Failure to Follow Protocol at a Sobriety Checkpoint –
Minnesota courts have upheld the constitutionality of roadside sobriety checkpoints. However, when confronted with a roadside sobriety checkpoint, you still maintain some constitutional rights. Among other requirements, the stop must be brief and sufficient warning must be given. Additionally, conducting a checkpoint must be administratively approved and an objective standard for stopping vehicles must be utilized. For example, law enforcement may decide to stop every third car passing through a particular intersection. If determined that your stop was not in accordance with this standard, police profiling may be uncovered.
Blood Alcohol Content Defenses
Validity of the test –
The failure to perform proper maintenance on chemical testing apparatus can lead to erroneous results. Additionally, any law enforcement official conducting a chemical test must hold a valid license. If the official is unlicensed or holds an expired licensed, it can also be argued that the results are erroneous.

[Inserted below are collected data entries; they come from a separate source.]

(** ** Swaps *)

Lemma word_lxor_land a b : 0 <= a < 2 ^ 32 → 0 <= b < 2 ^ 32 → (a .^ b) .& Z.ones 32 = a .^ b.
Proof.
  intros Ha Hb. apply Z.bits_inj'. intros n Hn. rewrite Z.land_spec, Z.lxor_spec.
  destruct (Z.lt_ge_cases n 32).
  - rewrite (Z.ones_spec_low 32) by lia. apply andb_true_r.
  - rewrite <- (Z.mod_small a (2 ^ 32)), <- (Z.mod_small b (2 ^ 32)) by lia.
    by rewrite !Z.mod_pow2_bits_high by lia.
Qed.

Lemma cswap_limb_spec b x y :
  0 <= x < 2 ^ 32 → 0 <= y < 2 ^ 32 → cswap_limb (u32 (0 - c_bool b)) x y = if b then (y, x) else (x, y).
Proof.
  intros Hx Hy. unfold cswap_limb. destruct b; cbn [c_bool].
  - change (u32 (0 - 1)) with (Z.ones 32). rewrite word_lxor_land by done.
    rewrite <- Z.lxor_assoc, Z.lxor_nilpotent, Z.lxor_0_l.
    rewrite (Z.lxor_comm x y), <- Z.lxor_assoc, Z.lxor_nilpotent, Z.lxor_0_l. done.
  - change (u32 (0 - 0)) with 0. by rewrite Z.land_0_r, !Z.lxor_0_r.
Qed.

Lemma fe_cswap_spec b f g : tight f → tight g → fe_cswap f g (c_bool b) = if b then (g, f) else (f, g).
Proof.
  intros Hf Hg. unfold tight, within in *. unfold fe_cswap. cbv zeta.
  rewrite !cswap_limb_spec by lia. by destruct f, g, b.
Qed.

(** ** The ladder *)

(** The variables stand for a state of the reference ladder with lazy swaps. *)
Definition stands (s : ladder_vars) (sw : bool) (t : ladder_state) : Prop :=
  swap s = c_bool sw ∧ (tight (x2 s) ∧ tight (z2 s) ∧ tight (x3 s) ∧ tight (z3 s)) ∧
  fval (x2 s) ≡p x_2 t ∧ fval (z2 s) ≡p z_2 t ∧ fval (x3 s) ≡p x_3 t ∧ fval (z3 s) ≡p z_3 t.

Lemma scalar_bit e pos :
  all_bytes e = true → (pos < 8 * length e)%nat →
  1 .& (at_ e (pos / 8) .>> Z.of_nat (pos mod 8)) = c_bool (Z.testbit (le_value e) (Z.of_nat pos)).
Proof.
  intros He Hp. pose proof (Nat.div_mod_eq pos 8). pose proof (Nat.mod_upper_bound pos 8 ltac:(lia)).
  replace (Z.of_nat pos) with (8 * Z.of_nat (pos / 8) + Z.of_nat (pos mod 8)) by lia.
  rewrite le_value_testbit by (done || lia || (apply Nat.Div0.div_lt_upper_bound; lia)).
  rewrite Z.land_comm. change 1 with (Z.ones 1). rewrite Z.land_ones by lia.
  rewrite <- Z.bit0_mod, Z.shiftr_spec, Z.add_0_l by lia. by destruct (Z.testbit _ _).
Qed.
Lemma uapi_device_text d : reported d → uapi_device d = unlines (uapi_device_lines d).
Proof.
  intros [(_ & [_ Hpriv]%key_ok_spec & _) Hps]. unfold uapi_device, uapi_device_lines. cbv zeta.
  rewrite !unlines_app, !unlines_opt, print_hex_eq by done.
  assert (unlines (flat_map uapi_peer_lines (peers d)) = flat_map uapi_peer (peers d)) as ->.
  { clear -Hps laws. induction Hps as [|p l Hp _ IH]; [done|]. cbn [flat_map].
    by rewrite unlines_app, IH, (uapi_peer_text p Hp). }
  destruct (has_flag (flags d) WGDEVICE_HAS_PRIVATE_KEY), (has_flag (flags d) WGDEVICE_HAS_LISTEN_PORT),
    (has_flag (flags d) WGDEVICE_HAS_FWMARK), (has_flag (flags d) WGDEVICE_REPLACE_PEERS);
    rewrite <- ?app_assoc; reflexivity.
Qed.

(** The reply of a daemon that reports [d]. *)
Definition report (d : wgdevice) : bytes := uapi_device d ++ str "errno=0" ++ newline ++ newline.

Lemma report_lines d :
  reported d → Forall (Forall plain_char) (uapi_device_lines d) →
  getlines (report d) = ((λ t, t ++ newline) <$> (uapi_device_lines d ++ [str "errno" ++ str "=" ++ str "0"])) ++ [newline].
Proof.
  intros Hd Hpl. unfold report. rewrite uapi_device_text by done.
  set (ts := uapi_device_lines d ++ [str "errno" ++ str "=" ++ str "0"]).
  assert (unlines (uapi_device_lines d) ++ str "errno=0" ++ newline ++ newline = flat_map (λ t, t ++ newline) (ts ++ [[]])) as ->.
  { unfold ts. rewrite !flat_map_app. cbn [flat_map]. rewrite <- !app_assoc. done. }
  rewrite getlines_lines.
  - by rewrite fmap_app.
  - unfold ts. rewrite !Forall_app. split_and!; [|by repeat constructor; apply not_elem_of_eval|by repeat constructor; apply not_elem_of_nil].
    eapply Forall_impl; [exact Hpl|]. intros t Ht Hin. rewrite Forall_forall in Ht. apply Ht in Hin as (_ & Hs & _). done.
Qed.
End RoundTrip.

(** C12: [userspace_get_device] copes with any reply of the daemon: on every
    sequence of bytes, and whichever allocation fails, it runs into no undefined
    behaviour, and it returns zero exactly when it hands out a device, which is
    then well formed (keys of 32 bytes, prefixes within their address family). *)
Theorem userspace_get_device_ok (plat : Platform) (net : NetLib) (laws : NetLibLaws net) (int128 : bool)
    (daemon : Z + (bytes → bytes)) (iface : bytes)
    (Hd : match daemon with inl e => 0 < e | inr reply => all_bytes (reply get_request) = true end) :
  safe (userspace_get_device int128 daemon iface) (λ '(ret, out),
    match out with Some d => ret = 0 ∧ device_ok d | None => ret ≠ 0 end).
Proof.
  by apply userspace_get_device_safe.
Qed.

(** C11: What [userspace_set_device] writes, [userspace_get_device] reads: when a
    daemon reports a device in the form in which [wg] itself describes one, the
    tool gets back its private key with the public key computed from it, listen
    port, fwmark, and every peer in order with its keys, endpoint, keepalive
    interval and allowed addresses. *)
Theorem uapi_roundtrip (plat : Platform) (net : NetLib) (laws : NetLibLaws net) (int128 : bool)
    (daemon : bytes → bytes) (iface : bytes) (d : wgdevice)
    (Hd : reported d) (Hreply : daemon get_request = report d) :
  run (userspace_get_device int128 (inr daemon) iface) = Done (0, Some (view_device int128 iface d)).
Proof.
  destruct (hear_device int128 iface d Hd) as (s & Hs & Hdev & Hret).
  unfold run, userspace_get_device, mbind, M_bind. cbn [alloc negb]. rewrite Hreply.
  rewrite report_lines; [|done|].
  2:{ pose proof (heard_text _ _ _ _ Hs) as Hall. by apply Forall_app in Hall as [? _]. }
  rewrite (heard_loop _ _ _ _ _ Hs). cbn [get_loop]. 
  by rewrite Hdev, Hret.
Qed.

(** A daemon that reports [sample_device]. *)
Definition sample_daemon (request : bytes) : bytes := report (net := net0) sample_device.

Lemma sample_reported : reported sample_device.
Proof.
  destruct sample_canonical as [Hok Hps]. split; [done|]. apply Forall_singleton. change (peers sample_device) with [sample_peer] in Hps.
  apply Forall_cons in Hps as [Hps _]. split; [exact Hps|]. split; [reflexivity|]. intros _. reflexivity.
Qed.

Lemma userspace_get_device_ok_witness :
  safe (userspace_get_device (plat := arm64) true (inr sample_daemon) (str "wg0")) (λ '(ret, out),
    match out with Some d => ret = 0 ∧ device_ok d | None => ret ≠ 0 end).
Proof. refine (userspace_get_device_ok arm64 net0 net0_laws true (inr sample_daemon) (str "wg0") _). vm_compute. reflexivity. Defined.

Lemma uapi_roundtrip_witness :
  run (userspace_get_device (plat := arm64) true (inr sample_daemon) (str "wg0")) =
  Done (0, Some (view_device true (str "wg0") sample_device)).
Proof. exact (uapi_roundtrip arm64 net0 net0_laws true sample_daemon (str "wg0") sample_device sample_reported eq_refl). Defined.

(** ** Errors *)

(** An endpoint that does not resolve leaves a positive error, the only one. *)
Lemma get_device_positive_error :
  run (userspace_get_device (plat := arm64) true
         (inr (λ _, str "public_key=" ++ key_hex (replicate 32 7) ++ newline ++ str "endpoint=example.com:1" ++ newline ++ newline))
         (str "wg0")) = Done (ENETUNREACH, None).
Proof. vm_compute. reflexivity. Qed.

(** A prefix length is reduced modulo 256 before it is compared with the maximum. *)
Lemma get_device_cidr_wraps :
  (λ r, match r with Done (ret, Some d) => Some (ret, flat_map (λ p, cidr <$> allowedips p) (peers d)) | _ => None end)
    (run (userspace_get_device (plat := arm64) true
         (inr (λ _, str "public_key=" ++ key_hex (replicate 32 7) ++ newline ++ str "allowed_ip=10.0.0.0/264" ++ newline
                    ++ str "errno=0" ++ newline ++ newline))
         (str "wg0"))) = Some (0, [8]).
Proof. vm_compute. reflexivity. Qed.

Lemma strto_parse_minus base s n rest :
  strto_parse base s = Some (false, n, rest) → (∀ c k, s = c :: k → isspace c = false ∧ c ≠ 45 ∧ c ≠ 43) →
  strto_parse base (ch "-" :: s) = Some (true, n, rest).
Proof.
  unfold strto_parse. intros H Hs. change (skip_sign (skip_space (ch "-" :: s))) with (true, s).
  assert (Hk : skip_sign (skip_space s) = (false, s)).
  { destruct s as [|c k]; [done|]. destruct (Hs c k eq_refl) as (Hsp & H1 & H2). simpl. rewrite Hsp. simpl.
    by rewrite (proj2 (Z.eqb_neq c 45) H1), (proj2 (Z.eqb_neq c 43) H2). }
  rewrite Hk in H. cbv iota beta. destruct (span_digits base (skip_0x base s)) as [[|d ds] r]; [done|]. congruence.
Qed.

Lemma strtoll_printed n : INT_MIN <= n <= INT_MAX → strtoll 10 (printf_d n) = (n, []).
Proof.
  unfold INT_MIN, INT_MAX. intros Hn. unfold strtoll.
  assert (Hp : ∀ m, 0 <= m → strto_parse 10 (printf_u m) = Some (false, m, [])).
  { intros m Hm. pose proof (print_base_spec 10 m ltac:(lia) Hm) as Hs.
    pose proof (strto_parse_print 10 (printf_u m) m [] ltac:(lia) ltac:(by left) Hs ltac:(done)) as H.
    by rewrite app_nil_r in H. }
  unfold printf_d. destruct (Z.ltb_spec n 0) as [Hneg|Hpos].
  - rewrite (strto_parse_minus 10 _ (- n) []); [f_equal; lia|apply Hp; lia|].
    intros c k Hc. pose proof (printf_u_digits (- n) ltac:(lia)) as Hd. rewrite Hc in Hd.
    apply Forall_cons in Hd as [Hd _]. unfold isspace. lia.
  - rewrite Hp by lia. f_equal. lia.
Qed.

Lemma printed_int_plain n : Forall plain_char (printf_d n).
Proof.
  unfold printf_d. destruct (Z.ltb_spec n 0); [|apply plain_u; lia]. apply Forall_cons. split; [|apply plain_u; lia].
  unfold COMMENT_CHAR. ch_norm. by split_and!.
Qed.

Lemma printed_int_start {plat : Platform} n :
  negb (at_ (printf_d n) 0 =? ch "-") && negb (char_is_digit (char_val (at_ (printf_d n) 0))) = false.
Proof.
  unfold printf_d. destruct (Z.ltb_spec n 0); [done|]. by rewrite printed_digit, andb_false_r by lia.
Qed.

(** [userspace_set_device] returns the error number of the daemon's reply,
    whatever its sign and whatever the device, and hands it the request that
    describes the device. *)
Theorem userspace_set_device_errno (plat : Platform) (net : NetLib) (daemon : bytes → bytes) (end_errno n : Z) (d : wgdevice)
    (Hn : INT_MIN <= n <= INT_MAX)
    (Hreply : daemon (set_request d) = str "errno=" ++ printf_d n ++ newline ++ newline) :
  userspace_set_device (inr daemon) end_errno d = n.
Proof.
  pose proof (printed_int_plain n) as Hpl. unfold userspace_set_device. rewrite Hreply.
  assert (str "errno=" ++ printf_d n ++ newline ++ newline = flat_map (λ t, t ++ newline) [str "errno" ++ str "=" ++ printf_d n; []]) as ->.
  { cbn [flat_map]. rewrite <- !app_assoc. done. }
  rewrite getlines_lines.
  2:{ repeat constructor; [|apply not_elem_of_nil]. apply not_elem_of_app; split; [by apply not_elem_of_eval|].
      apply not_elem_of_app; split; [by apply not_elem_of_eval|]. intros Hin. rewrite Forall_forall in Hpl.
      apply Hpl in Hin as (_ & Hs & _). done. }
  cbn [fmap list_fmap set_reply].
  rewrite cstr_line by (rewrite !Forall_app; split_and!; [by apply line_by_eval..|by apply plain_line_all]).
  rewrite bool_decide_eq_false_2 by (intros Hl%(f_equal length); rewrite !length_app in Hl; simpl in Hl; lia).
  rewrite split_line_kv by by apply not_elem_of_eval. change (strcmp_eq (str "errno") (str "errno")) with true. cbv iota.
  rewrite strtoll_printed by done. cbn [is_end negb orb].
  rewrite printed_int_start, (proj2 (Z.ltb_ge INT_MAX n)), (proj2 (Z.ltb_ge n INT_MIN)) by lia. done.
Qed.
(* ===== verification/HighlighterSpec.v ===== *)
(** * HighlighterSpec: the spans of the highlighter tile the text

    Every character that is not white space lies in exactly one span; the
    validator of keys is the decoder of encoding.c. *)

From Stdlib Require Import Ascii String.
From stdpp Require Import base numbers option sets list list_numbers strings.
From S2P Require Import Prelude CLib Ctype Encoding Ipc Highlighter.
#[local] Open Scope c_scope.

Section Tiles.
Context {plat : Platform}.
Variable config : bytes.

(** ** Tilings *)

Definition blank_char (c : Z) : Prop := c = ch " " ∨ c = 9 ∨ c = 10.
Definition blank (lo hi : nat) : Prop := ∀ p, (lo <= p < hi)%nat → blank_char (char_val (at_ config p)).

(** From [lo] to [hi] the spans follow each other, none is empty, and what lies
    between them is white space. *)
Fixpoint tiles (lo : nat) (l : list highlight_span) (hi : nat) : Prop :=
  match l with
  | [] => (lo <= hi)%nat ∧ blank lo hi
  | sp :: l' => (lo <= start sp)%nat ∧ blank lo (start sp) ∧ 0 < hlen sp ∧ tiles (start sp + Z.to_nat (hlen sp)) l' hi
  end.

Lemma blank_nil p : blank p p.
Proof. intros q Hq. lia. Qed.

Lemma blank_app a b c : blank a b → blank b c → blank a c.
Proof. intros H1 H2 p Hp. destruct (decide (p < b)%nat); [apply H1|apply H2]; lia. Qed.

Lemma blank_S a b : blank a b → blank_char (char_val (at_ config b)) → blank a (S b).
Proof. intros H1 H2. apply (blank_app a b); [done|]. intros p Hp. by assert (p = b) as -> by lia. Qed.

Lemma tiles_le lo l hi : tiles lo l hi → (lo + length l <= hi)%nat.
Proof. revert lo. induction l as [|sp l IH]; simpl; intros lo; [lia|]. intros (? & _ & ? & ?%IH). lia. Qed.

Lemma tiles_blank lo l a b : tiles lo l a → (a <= b)%nat → blank a b → tiles lo l b.
Proof.
  revert lo. induction l as [|sp l IH]; simpl; intros lo.
  - intros [? ?] ??. split; [lia|by eapply blank_app].
  - intros (? & ? & ? & ?) ??. split_and!; [done..|by apply IH].
Qed.

Lemma tiles_snoc lo l a t n : tiles lo l a → (0 < n)%nat → tiles lo (l ++ [{| type := t; start := a; hlen := Z.of_nat n |}]) (a + n).
Proof.
  revert lo. induction l as [|sp l IH]; simpl; intros lo.
  - intros [? ?] ?. rewrite Nat2Z.id. split_and!; try done; try lia. apply blank_nil.
  - intros (? & ? & ? & ?) ?. split_and!; [done..|by apply IH].
Qed.

(** The type of a span does not matter. *)
Lemma tiles_retype lo l sp t a : tiles lo (l ++ [sp]) a → tiles lo (l ++ [{| type := t; start := start sp; hlen := hlen sp |}]) a.
Proof. revert lo. induction l as [|x l IH]; simpl; intros lo; [done|]. intros (? & ? & ? & ?). split_and!; [done..|by apply IH]. Qed.

(** ** The array *)

(** The spans so far tile the text up to [hi], and the array has room for them. *)
Record good (a : highlight_span_array) (hi : nat) : Prop := {
  g_tiles : tiles 0 (spans a) hi;
  g_room : Z.of_nat (length (spans a)) <= capacity a;
  g_cap : capacity a <= Z.max 64 (2 * Z.of_nat (length (spans a)));
}.

(** With memory to spare, [m] takes the array [a] to one that tiles up to [hi]. *)
Definition step (m : M highlight_span_array) (a : highlight_span_array) (hi : nat) : Prop :=
  ∃ a', m [] = Done (a', []) ∧ good a' hi ∧ (spans a ≠ [] → spans a' ≠ []).

Lemma step_bind m f a mid hi :
  step m a mid → (∀ a', good a' mid → (spans a ≠ [] → spans a' ≠ []) → step (f a') a' hi) → step (m ≫= f) a hi.
Proof.
  intros (b & Hm & Hg & Hn) Hf. destruct (Hf b Hg Hn) as (c & Hc & Hgc & Hnc). exists c.
  unfold mbind, M_bind. rewrite Hm. auto.
Qed.

Lemma step_ret a hi : good a hi → step (mret a) a hi.
Proof. intros H. exists a. auto. Qed.

Lemma good_blank a lo hi : good a lo → (lo <= hi)%nat → blank lo hi → good a hi.
Proof. intros [H1 H2 H3] ??. split; [by eapply tiles_blank|done..]. Qed.

Lemma step_blank m a lo hi : step m a lo → (lo <= hi)%nat → blank lo hi → step m a hi.
Proof. intros (b & Hm & Hg & Hn) ??. exists b. split_and!; [done|by eapply good_blank|done]. Qed.

(** The text is short enough for its spans to be counted in bytes. *)
Hypothesis short : 48 * Z.of_nat (length config) + 4096 <= SIZE_MAX.

Lemma SIZEOF_SPAN_cases : SIZEOF_SPAN = 12 ∨ SIZEOF_SPAN = 24.
Proof. unfold SIZEOF_SPAN. destruct ulong_bits_ok as [->| ->]; auto. Qed.

Lemma realloc_fits n : 0 <= n <= 2 * Z.of_nat (length config) + 64 → realloc_array_fits n SIZEOF_SPAN = true.
Proof.
  intros Hn. unfold realloc_array_fits. apply negb_true_iff. destruct (Z.ltb_spec 0 n); [|by rewrite andb_false_r].
  rewrite andb_true_r. apply andb_false_iff. right. apply Z.ltb_ge, Z.div_le_lower_bound; [lia|].
  destruct SIZEOF_SPAN_cases as [->| ->]; lia.
Qed.

Lemma append_run a st z t hi :
  good a hi → (hi <= length config)%nat → z ≠ 0 →
  ∃ c, append_highlight_span a st z t [] = Done ({| capacity := c; spans := spans a ++ [{| type := t; start := st; hlen := z |}] |}, []) ∧
    Z.of_nat (length (spans a)) < c <= Z.max 64 (2 * Z.of_nat (length (spans a))).
Proof.
  intros [Ht Hr Hc] Hhi Hz. pose proof (tiles_le _ _ _ Ht) as Hlen. unfold append_highlight_span.
  rewrite (proj2 (Z.eqb_neq _ _)) by lia.
  destruct (Z.leb_spec (capacity a) (Z.of_nat (length (spans a)))) as [Hle|Hlt].
  - assert (Hcap : ∃ c, (if truthy (capacity a) then size (capacity a * 2) else 64) = c ∧
      Z.of_nat (length (spans a)) < c <= Z.max 64 (2 * Z.of_nat (length (spans a)))).
    { unfold truthy. destruct (Z.eqb_spec (capacity a) 0) as [E|E]; cbn [negb]; eexists; (split; [reflexivity|]); [lia|].
      unfold size. rewrite Z.mod_small by lia. lia. }
    destruct Hcap as (c & -> & Hc1). exists c. rewrite realloc_fits by lia. unfold mbind, M_bind. cbn [alloc negb spans capacity].
    by rewrite (proj2 (Z.ltb_lt _ _)) by lia.
  - exists (capacity a). rewrite (proj2 (Z.ltb_lt _ _)) by lia. done.
Qed.

Lemma append_cases a st n t :
  good a st → (st <= length config)%nat →
  ∃ a', append_highlight_span a st (Z.of_nat n) t [] = Done (a', []) ∧ good a' (st + n) ∧
    spans a' = spans a ++ if n is O then [] else [{| type := t; start := st; hlen := Z.of_nat n |}].
Proof.
  intros Hg Hst. destruct n as [|n]; [exists a; by rewrite Nat.add_0_r, app_nil_r|].
  destruct (append_run a st (Z.of_nat (S n)) t st Hg Hst ltac:(lia)) as (c & -> & Hc). eexists. split_and!; [reflexivity| |done].
  split; cbn [spans capacity]; [apply tiles_snoc; [apply Hg|lia]|rewrite length_app; simpl; lia..].
Qed.

Lemma append_span_good a sp t :
  good a (s sp) → (s sp <= length config)%nat → step (append_span a sp t) a (s sp + slen sp).
Proof.
  intros Hg Hs. destruct (append_cases a (s sp) (slen sp) t Hg Hs) as (a' & Ha & Hg' & Hsp). exists a'.
  split_and!; [done..|]. rewrite Hsp. by destruct (spans a).
Qed.

(** Three spans that split one at position [k]. *)
Lemma split_good a sp k t1 t2 t3 :
  good a (s sp) → (s sp + slen sp <= length config)%nat → (k < slen sp)%nat →
  step (a ← append_span a {| s := s sp; slen := k |} t1;
        a ← append_span a {| s := s sp + k; slen := 1 |} t2;
        append_span a {| s := s sp + k + 1; slen := slen sp - k - 1 |} t3) a (s sp + slen sp).
Proof.
  intros Hg Hsp Hk. eapply step_bind; [apply append_span_good; cbn [s]; [done|lia]|]. intros b Hb _.
  eapply step_bind; [apply append_span_good; cbn [s slen] in *; [done|lia]|]. intros c Hc _.
  replace (s sp + slen sp)%nat with (s sp + k + 1 + (slen sp - k - 1))%nat by lia.
  apply (append_span_good c {| s := s sp + k + 1; slen := slen sp - k - 1 |}); cbn [s slen] in *; [done|lia].
Qed.

Lemma find_index f n k : List.find f (seq 0 n) = Some k → (k < n)%nat ∧ f k = true.
Proof. intros [H1%in_seq H2]%find_some. split; [lia|done]. Qed.

Lemma multivalue_value_good a sp section :
  good a (s sp) → (s sp + slen sp <= length config)%nat →
  step (highlight_multivalue_value config a sp section) a (s sp + slen sp).
Proof.
  intros Hg Hsp. assert (Hone : ∀ t, step (append_span a sp t) a (s sp + slen sp)) by (intros; apply append_span_good; [done|lia]).
  destruct section; cbn [highlight_multivalue_value]; try apply Hone.
  all: destruct (is_valid_network config sp); cbn [negb]; [|apply Hone].
  all: destruct (first_of config sp (ch "/")) as [k|] eqn:E; [|apply Hone].
  all: apply find_index in E as [Hk _]; by apply split_good.
Qed.

Lemma reject_delimiter_good a hi : good a hi → spans a ≠ [] → step (reject_delimiter a) a hi.
Proof.
  intros [Ht Hr Hc] Hne. unfold reject_delimiter. destruct (last (spans a)) as [sp|] eqn:E.
  2:{ by apply last_None in E. }
  apply last_Some in E as [l Hl]. case_bool_decide; [|by apply step_ret].
  eexists. split; [reflexivity|]. rewrite Hl, length_app, Nat.add_sub, take_app_length in *.
  split; [split; cbn [spans capacity]; [by apply tiles_retype|rewrite !length_app in *; simpl in *; lia..]|].
  cbn. intros _. by destruct l.
Qed.

Lemma multivalue_loop_good sp section : (s sp + slen sp <= length config)%nat → ∀ n i a cur l,
  (i + n = slen sp)%nat → spans a ≠ [] → good a (s cur) → (s cur + slen cur = s sp + i)%nat → (l <= slen cur)%nat →
  blank (s cur + l) (s sp + i) → step (multivalue_loop config a sp section i n cur l) a (s sp + slen sp).
Proof.
  intros Hsp n. induction n as [|n IH]; intros i a cur l Hi Hne Hg Hcur Hl Hb; cbn [multivalue_loop].
  { replace (s sp + slen sp)%nat with (s sp + i)%nat by lia. destruct (Nat.eqb_spec l 0) as [->|Hl0]; cbn [negb].
    - apply reject_delimiter_good; [|done]. eapply good_blank; [exact Hg|lia|]. by rewrite Nat.add_0_r in Hb.
    - apply (step_blank _ _ (s cur + l)); [|lia|exact Hb].
      apply (multivalue_value_good a {| s := s cur; slen := l |}); cbn [s slen]; [done|lia]. }
  destruct (Z.eqb_spec (char_at config sp i) (ch ",")) as [_|_].
  { eapply (step_bind _ _ _ (s sp + i)).
    - apply (step_blank _ _ (s cur + l)); [|lia|exact Hb].
      apply (multivalue_value_good a {| s := s cur; slen := l |}); cbn [s slen]; [done|lia].
    - intros b Hb' Hnb. eapply step_bind; [apply (append_span_good b {| s := s sp + i; slen := 1 |}); cbn [s slen]; [done|lia]|].
      cbn [s slen]. intros c Hc Hnc. apply IH; cbn [s slen]; try lia; [by auto|done|].
      replace (s sp + i + 1 + 0)%nat with (s sp + S i)%nat by lia. apply blank_nil. }
  destruct ((char_at config sp i =? ch " ") || (char_at config sp i =? 9)) eqn:Hsp'.
  - assert (Hc : blank_char (char_val (at_ config (s sp + i)))).
    { fold (char_at config sp i). unfold blank_char. apply orb_true_iff in Hsp' as [->%Z.eqb_eq| ->%Z.eqb_eq]; auto. }
    assert (HbS : blank (s cur + l) (s sp + S i)) by (rewrite Nat.add_succ_r; by apply blank_S).
    destruct (Nat.eqb_spec (s sp + i) (s cur)) as [E1|E1], (Nat.eqb_spec (slen cur) 0) as [E2|E2]; cbn [andb];
      apply IH; cbn [s slen]; try done; try lia.
    + assert (l = 0)%nat as -> by lia. rewrite Nat.add_0_r in HbS. eapply good_blank; [exact Hg|lia|].
      by replace (S (s cur)) with (s sp + S i)%nat by lia.
    + assert (l = 0)%nat as -> by lia. replace (S (s cur) + 0)%nat with (s sp + S i)%nat by lia. apply blank_nil.
  - apply IH; cbn [s slen]; try done; try lia. replace (s cur + S (slen cur))%nat with (s sp + S i)%nat by lia. apply blank_nil.
Qed.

Rising blood alcohol content defense –
Alcohol continues to absorb into your system for up to 3 hours following your last drink. Police officers know exactly when to administer these tests to ensure the results are the highest. A defense may be levied claiming that, despite chemical test results demonstrating a BAC above the legal limit, you were not intoxicated at the time you were behind the wheel.
Mouth alcohol vs. Breath alcohol defense –
If you had recently consumed an alcoholic beverage, a breathalyzer can supply falsely high results. If this situation is applicable to your case, there may be a defense in claiming that proper protocol was not followed.
Field Sobriety Test Defenses
Failure to administer a federally approved field sobriety test –
The police are federally approved to administer only 3 field sobriety tests:
Heel-to-Toe (“walk-and-turn”)
One-leg Stand
Horizontal Gaze Nystagmus (determining intoxication based on eye oscillation)
Other field sobriety tests administered by an arresting officer, other than a preliminary breath test (PBT), will bolster any defense concerning the invalidity of your arrest.
Unreliability of field sobriety tests –
Even these federally approved tests are highly unreliable and cannot alone prove your intoxication.
Medical Condition –
If you suffer from any sort of medical condition, this may have been the cause of the arresting officer’s determination that you were intoxicated.
Every DWI arrest is unique and many defenses beyond those named above may be applicable to your particular situation.